**Task goal:**
Work out how many lines in the records below include the string "info", and reply with that number alone.

[Opening Records supplied section]

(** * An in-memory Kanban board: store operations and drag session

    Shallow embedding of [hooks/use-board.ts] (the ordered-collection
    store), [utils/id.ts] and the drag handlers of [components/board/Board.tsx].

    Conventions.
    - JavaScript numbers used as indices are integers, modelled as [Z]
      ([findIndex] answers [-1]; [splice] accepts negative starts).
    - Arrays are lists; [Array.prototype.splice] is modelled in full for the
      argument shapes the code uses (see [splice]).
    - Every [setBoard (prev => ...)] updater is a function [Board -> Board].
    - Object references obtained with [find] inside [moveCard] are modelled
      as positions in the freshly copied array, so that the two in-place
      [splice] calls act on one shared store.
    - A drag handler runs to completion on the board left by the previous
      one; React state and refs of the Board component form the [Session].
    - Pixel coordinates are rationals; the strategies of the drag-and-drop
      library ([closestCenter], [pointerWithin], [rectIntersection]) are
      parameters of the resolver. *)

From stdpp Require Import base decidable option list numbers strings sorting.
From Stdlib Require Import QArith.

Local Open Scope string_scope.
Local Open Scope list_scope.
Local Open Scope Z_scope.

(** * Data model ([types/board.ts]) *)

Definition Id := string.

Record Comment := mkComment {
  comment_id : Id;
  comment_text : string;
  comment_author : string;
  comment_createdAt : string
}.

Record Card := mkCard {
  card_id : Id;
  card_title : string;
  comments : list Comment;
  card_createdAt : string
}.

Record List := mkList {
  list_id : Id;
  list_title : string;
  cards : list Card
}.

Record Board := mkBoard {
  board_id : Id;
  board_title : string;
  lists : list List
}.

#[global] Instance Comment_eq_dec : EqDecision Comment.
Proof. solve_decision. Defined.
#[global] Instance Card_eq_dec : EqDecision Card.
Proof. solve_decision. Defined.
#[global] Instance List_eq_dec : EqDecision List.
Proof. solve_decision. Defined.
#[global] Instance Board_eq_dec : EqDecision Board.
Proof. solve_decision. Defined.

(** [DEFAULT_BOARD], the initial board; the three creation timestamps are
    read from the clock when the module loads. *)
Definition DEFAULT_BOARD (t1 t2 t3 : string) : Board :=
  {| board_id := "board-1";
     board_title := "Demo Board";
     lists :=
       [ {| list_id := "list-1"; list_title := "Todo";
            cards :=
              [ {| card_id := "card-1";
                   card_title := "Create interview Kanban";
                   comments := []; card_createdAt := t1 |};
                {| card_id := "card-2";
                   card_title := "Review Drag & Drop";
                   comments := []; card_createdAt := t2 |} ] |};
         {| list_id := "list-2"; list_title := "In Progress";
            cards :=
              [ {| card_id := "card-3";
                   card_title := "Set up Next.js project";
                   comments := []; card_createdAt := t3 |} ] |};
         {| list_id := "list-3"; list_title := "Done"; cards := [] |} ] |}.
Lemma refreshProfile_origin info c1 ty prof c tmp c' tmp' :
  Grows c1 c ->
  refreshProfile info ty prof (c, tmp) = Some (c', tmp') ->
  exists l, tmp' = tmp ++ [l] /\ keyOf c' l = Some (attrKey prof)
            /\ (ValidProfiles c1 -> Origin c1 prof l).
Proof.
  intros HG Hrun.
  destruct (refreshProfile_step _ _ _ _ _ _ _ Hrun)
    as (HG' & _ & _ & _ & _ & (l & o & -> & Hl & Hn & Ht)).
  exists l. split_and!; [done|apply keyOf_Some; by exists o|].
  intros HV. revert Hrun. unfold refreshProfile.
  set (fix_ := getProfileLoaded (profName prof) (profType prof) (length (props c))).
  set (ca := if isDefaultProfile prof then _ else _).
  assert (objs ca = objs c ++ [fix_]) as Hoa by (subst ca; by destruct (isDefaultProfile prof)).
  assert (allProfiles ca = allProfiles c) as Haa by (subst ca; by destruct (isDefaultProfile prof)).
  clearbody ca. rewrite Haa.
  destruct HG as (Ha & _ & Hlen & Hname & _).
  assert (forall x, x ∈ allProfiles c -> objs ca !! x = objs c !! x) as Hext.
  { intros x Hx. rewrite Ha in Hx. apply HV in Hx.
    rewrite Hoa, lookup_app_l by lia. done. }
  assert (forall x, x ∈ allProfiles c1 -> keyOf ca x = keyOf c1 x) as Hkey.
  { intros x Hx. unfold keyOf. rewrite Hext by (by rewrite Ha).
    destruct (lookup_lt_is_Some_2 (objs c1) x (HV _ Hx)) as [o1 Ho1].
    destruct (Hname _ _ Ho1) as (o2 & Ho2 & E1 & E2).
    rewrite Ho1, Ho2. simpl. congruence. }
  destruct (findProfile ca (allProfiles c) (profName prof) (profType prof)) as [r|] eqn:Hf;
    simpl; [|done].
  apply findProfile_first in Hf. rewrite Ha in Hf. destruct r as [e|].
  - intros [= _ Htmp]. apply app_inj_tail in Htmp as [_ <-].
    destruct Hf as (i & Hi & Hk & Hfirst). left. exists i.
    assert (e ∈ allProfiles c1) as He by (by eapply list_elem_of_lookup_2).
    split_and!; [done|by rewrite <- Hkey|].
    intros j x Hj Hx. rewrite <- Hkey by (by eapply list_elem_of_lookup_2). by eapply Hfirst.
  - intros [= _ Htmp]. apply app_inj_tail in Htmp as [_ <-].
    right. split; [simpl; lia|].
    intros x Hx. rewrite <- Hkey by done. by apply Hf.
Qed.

[Closing Records supplied section]

**Problem solution:**
2